- **Exercise aim**: Lines containing the word "store" are the ones to copy from the records below.
= Beginning of Section =
(* ===== verification/Streams.v ===== *)
(** * Request streams and the engine state ([serve/engine_base.py])

    [AsyncRequestStream] is the queue between the engine's callback and the
    coroutine that serves a request.  [EngineState] holds the optional trace,
    the registered streams of the asynchronous engine, and the output queue
    and text streamers of the synchronous one; its callbacks turn the token
    deltas of the C++ engine into text deltas.

    A stream object is shared between the registry and its consumer, so
    streams live in a store and the registry maps a request id to a location
    together with the request's text streamers.  The text streamer is the C++
    tokenizer's: the class [TextStreamerOps] is its interface. *)

From stdpp Require Import base list strings gmap.
From S2P Require Import Prelude PyStr Data.
Local Open Scope string_scope.
Local Open Scope list_scope.

(** The incremental detokenizer of the C++ tokenizers. *)
Class TextStreamerOps := {
  streamer : Type;
  streamer_new : streamer;
  streamer_put : streamer -> list Z -> streamer * string;
  streamer_finish : streamer -> streamer * string;
}.

(** ** [CallbackStreamOutput] *)
Record CallbackStreamOutput : Type := mkCSO {
  co_delta_text : string;
  co_delta_logprob_json_strs : option (list string);
  co_finish_reason : option string;
  co_request_final_usage_json_str : option string;
}.

(** ** [AsyncRequestStream] *)

(** A queue element: outputs, or an exception object. *)
Inductive QItem : Type :=
| QOutputs (l : list CallbackStreamOutput)
| QExn (e : exn).

Record AsyncRequestStream : Type := mkStream { st_queue : list QItem; st_finished : bool }.

Definition stream_new : AsyncRequestStream := mkStream [] false.

Definition already_finished : exn :=
  RuntimeError [Lit "The request has already finished. ";
                Lit "The stream is not supposed to accept new items."].

(** [push] *)
Definition stream_push (s : AsyncRequestStream) (item_or_exception : QItem)
  : AsyncRequestStream :=
  if st_finished s
  then mkStream (st_queue s ++ [QExn already_finished]) (st_finished s)
  else mkStream (st_queue s ++ [item_or_exception]) (st_finished s).

(** [finish] *)
Definition stream_finish (s : AsyncRequestStream) : AsyncRequestStream :=
  mkStream (st_queue s ++ [QExn StopIteration]) true.

(** [__anext__]; [None] when the queue is empty and the coroutine waits. *)
Definition stream_anext (s : AsyncRequestStream)
  : option (res (list CallbackStreamOutput)) * AsyncRequestStream :=
  match st_queue s with
  | [] => (None, s)
  | item :: queue =>
      let s' := mkStream queue (st_finished s) in
      match item with
      | QExn StopIteration => (Some (Raise StopAsyncIteration), s')
      | QExn e => (Some (Raise e), s')
      | QOutputs l => (Some (Ok l), s')
      end
  end.

(** ** [EngineState] *)

Section State.
Context `{TS : TextStreamerOps}.

Record EngineState : Type := mkES {
  (** the calls of [trace_recorder.add_event], when there is a recorder *)
  es_trace : option (list (string * string));
  (** the store of stream objects *)
  es_streams : gmap nat AsyncRequestStream;
  es_async_streamers : gmap string (nat * list streamer);
  (** the batches put into [sync_output_queue] and not yet taken *)
  es_sync_output_queue : list (list RequestStreamOutput);
  es_sync_text_streamers : list streamer;
}.

(** The class attributes [async_streamers] and [sync_output_queue], with the
    store of streams: objects that every engine of the process shares.
    [__init__] does not replace them, so a new engine sees what is in them
    ([sync_text_streamers] is only ever assigned to an instance, and so is
    [sync_output_queue] when a [generate] starts).  An engine writes to the
    shared dictionary under the ids of its own requests; its theorems are about
    any contents in which the id of the request is free. *)
Record ClassAttributes : Type := mkClassAttributes {
  cls_streams : gmap nat AsyncRequestStream;
  cls_async_streamers : gmap string (nat * list streamer);
  cls_sync_output_queue : list (list RequestStreamOutput);
}.

(** As the class statement leaves them *)
Definition class_attributes : ClassAttributes := mkClassAttributes ∅ ∅ [].

Definition EngineState_init (cls : ClassAttributes) (enable_tracing : bool) : EngineState :=
  mkES (if enable_tracing then Some [] else None) (cls_streams cls) (cls_async_streamers cls)
    (cls_sync_output_queue cls) [].

Definition set_trace (s : EngineState) t : EngineState :=
  mkES t (es_streams s) (es_async_streamers s) (es_sync_output_queue s) (es_sync_text_streamers s).
Definition set_streams (s : EngineState) m : EngineState :=
  mkES (es_trace s) m (es_async_streamers s) (es_sync_output_queue s) (es_sync_text_streamers s).
Definition set_async_streamers (s : EngineState) m : EngineState :=
  mkES (es_trace s) (es_streams s) m (es_sync_output_queue s) (es_sync_text_streamers s).
Definition set_sync_output_queue (s : EngineState) q : EngineState :=
  mkES (es_trace s) (es_streams s) (es_async_streamers s) q (es_sync_text_streamers s).
Definition set_sync_text_streamers (s : EngineState) l : EngineState :=
  mkES (es_trace s) (es_streams s) (es_async_streamers s) (es_sync_output_queue s) l.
= End of Section =
- **Answer for this exercise**:
    streams live in a store and the registry maps a request id to a location
  (** the store of stream objects *)
    store of streams: objects that every engine of the process shares.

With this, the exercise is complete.